The HZSM had four locomotives of the NS 7600 series (Haarlem, Overveen, Zandvoort and Rudolph Sulzbach), 15 carriages and two vans. The locomotives were built in 1881 (the first three) and 1882 (the fourth) by Borsig in Berlin. The carriages were built by Maschinenbau-AG Nürnberg in Nuremberg and the goods vans by Van der Zypen & Charlier in Deutz.

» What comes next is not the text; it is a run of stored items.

Lemma take_slot_spec (idx : Z) (tc : threadcache_t) (bin : bin_t) (st : State) :
  class_ok (bin_allocSize bin) (maxAlloc bin) = true → bin_ready st bin →
  ∃ st' h, take_slot idx tc bin st = Ok (nextAlloc bin) st' ∧
    find_pool_for_ptr st' (nextAlloc bin) = Some h ∧
    live_small st' h (nextAlloc bin) (bin_allocSize bin) ∧
    nextAlloc bin ≠ 0 ∧
    slot_address (nextAlloc bin) (bin_allocSize bin) (maxAlloc bin).
Proof.
  intros Hc (h & i & Hpg & Hpool & Hi & Hps & Hsz & Hshape & Hk & Hnext).
  pose proof (class_ok_inv _ _ Hc) as (Hc8 & Hcm & Hm0 & Hfit & Harr).
  unfold take_slot. rewrite Hpg. munfold.
  set (pm := get_page st (h, i)) in *.
  set (pm1 := mkPagemap (page_start pm) (page_allocSize pm)
                (bitmap_set (maxAlloc bin) (allocCount bin) (page_bitmap pm))).
  set (st1 := set_page (h, i) pm1 st).
  cbn [allocCount maxAlloc].
  assert (Hlen : 0 ≤ i < Z.of_nat (length (pagemaps (pool_of st h)))).
  { destruct Hpool as (_ & -> & _). unfold PAGEMAP_COUNT, POOL_SIZE, PAGE_SIZE in *.
    change (2097152 / 4096) with 512 in *. lia. }
  assert (Hp1 : get_page st1 (h, i) = pm1) by (apply get_page_set_page_eq, Hlen).
  assert (Hpool1 : ∀ pmx, small_pool_ok (set_page (h, i) pmx st) h).
  { intros pmx. destruct Hpool as (Hkind & Hl & Hpos & Hal & Hend & Htop & Hreg).
    destruct (pool_of_set_page st (h, i) pmx h) as (Hs' & He' & _ & _ & Hl').
    unfold small_pool_ok. rewrite kind_of_set_page, Hs', He', Hl'.
    repeat split; auto.
    intros ptr. rewrite Hs', He', find_pool_for_ptr_set_page. apply Hreg. }
  assert (Hfin : ∀ stf tcf,
             (stf = set_tcache0 tcf st1 ∨
              stf = set_tcache0 tcf
                      (set_page (h, i)
                         (mkPagemap (page_start pm1) (Z.lor (page_allocSize pm1) 4)
                                    (page_bitmap pm1)) st1)) →
             find_pool_for_ptr stf (nextAlloc bin) = Some h ∧
             live_small stf h (nextAlloc bin) (bin_allocSize bin) ∧
             nextAlloc bin ≠ 0 ∧
             slot_address (nextAlloc bin) (bin_allocSize bin) (maxAlloc bin)).
  { intros stf tcf Hstf.
    assert (Hgoal : ∀ st2, (st2 = st1 ∨ st2 = set_page (h, i)
                         (mkPagemap (page_start pm1) (Z.lor (page_allocSize pm1) 4)
                                    (page_bitmap pm1)) st1) →
             find_pool_for_ptr st2 (nextAlloc bin) = Some h ∧
             live_small st2 h (nextAlloc bin) (bin_allocSize bin) ∧
             nextAlloc bin ≠ 0 ∧
             slot_address (nextAlloc bin) (bin_allocSize bin) (maxAlloc bin)).
    { intros st2 Hst2.
      assert (Hlen1 : 0 ≤ i < Z.of_nat (length (pagemaps (pool_of st1 h)))).
      { destruct (pool_of_set_page st (h, i) pm1 h) as (_ & _ & _ & _ & Hl').
        unfold st1. rewrite Hl'. exact Hlen. }
      assert (Hpool2 : small_pool_ok st2 h ∧
                ∃ f, 0 ≤ f < 8 ∧
                  get_page st2 (h, i)
                  = mkPagemap (page_start pm) (Z.lor (bin_allocSize bin) f)
                              (bitmap_set (maxAlloc bin) (allocCount bin) (page_bitmap pm))).
      { destruct Hst2 as [-> | ->].
        - split; [apply Hpool1 |]. exists 0. split; [lia |].
          rewrite Hp1. unfold pm1. rewrite Z.lor_0_r, Hsz. reflexivity.
        - split.
          + destruct (Hpool1 pm1) as (Hkind & Hl & Hpos & Hal & Hend & Htop & Hreg).
            fold st1 in Hkind, Hl, Hpos, Hal, Hend, Htop, Hreg.
            destruct (pool_of_set_page st1 (h, i)
                        (mkPagemap (page_start pm1) (Z.lor (page_allocSize pm1) 4)
                                   (page_bitmap pm1)) h) as (Hs' & He' & _ & _ & Hl').
            unfold small_pool_ok. rewrite kind_of_set_page, Hs', He', Hl'.
            repeat split; auto.
            intros ptr. rewrite Hs', He', find_pool_for_ptr_set_page. apply Hreg.
          + exists 4. split; [lia |].
            rewrite get_page_set_page_eq by exact Hlen1.
            unfold pm1. cbn [page_start page_allocSize page_bitmap]. rewrite Hsz.
            reflexivity. }
      destruct Hpool2 as (Hpool2 & f & Hf & Hpm2).
      assert (Hs2 : pool_start (pool_of st2 h) = pool_start (pool_of st h)).
      { destruct Hst2 as [-> | ->]; unfold st1.
        - apply pool_of_set_page.
        - etransitivity; [apply pool_of_set_page |]. apply pool_of_set_page. }
      destruct (land_flags_class (bin_allocSize bin) f) as [Hland Hflt]; try lia.
      { unfold PAGE_SIZE in Hfit. nia. }
      rewrite Hnext.
      replace (page_start pm) with (page_start (get_page st2 (h, i)))
        by (rewrite Hpm2; reflexivity).
      apply (marked_slot_live st2 h i (allocCount bin) (bin_allocSize bin) (maxAlloc bin));
        auto; rewrite Hpm2; cbn [page_start page_allocSize page_bitmap]; auto.
      - rewrite Hs2. exact Hps.
      - apply bitmap_set_bit; auto. }
    destruct Hstf as [-> | ->].
    - apply (Hgoal st1). left. reflexivity.
    - apply (Hgoal (set_page (h, i) _ st1)). right. reflexivity. }
  destruct (Z.eqb_spec (allocCount bin + 1) (maxAlloc bin)).
  - eexists _, h. split; [reflexivity |]. eapply Hfin. right.
    rewrite Hp1. reflexivity.
  - eexists _, h. split; [reflexivity |]. eapply Hfin. left. reflexivity.
Qed.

After the railway was taken over by the HSM in 1889, the locomotives and rollingstock remained in the ownership of the HZSM, who loaned them to the HSM. In 1898 the locomotives and rollingstock was transferred to the HSM, which sold the locomotives on to the Ahaus-Enscheder Eisenbahn Gesellschaft in 1903. The carriages have undergone various renovations at both the HZSM and the HSM, due to changed needs for the various classes and space for luggage in the trains.

== Sources ==
- Van Wijck Jurriaanse, N.J.: Lokaalspoor- en tramwegen van de Hollandsche IJzeren Spoorwegmaatschappij, uitgegeven door Uitgeverij Wyt 1878. ISBN 90-6007-577-3.
- Station Haarlem. Hollandsche sporen door Haarlem en omstreken. Uitgeverij Spaar en Hout, Haarlem, 2006. ISBN 978-90-8683-004-6
- Van der Meer, Jacq.: De Hollandsche IJzeren Spoorwegmaatschappij, uitgegeven door Uitgeverij Uquilair 2009. ISBN 90-71513-68-8.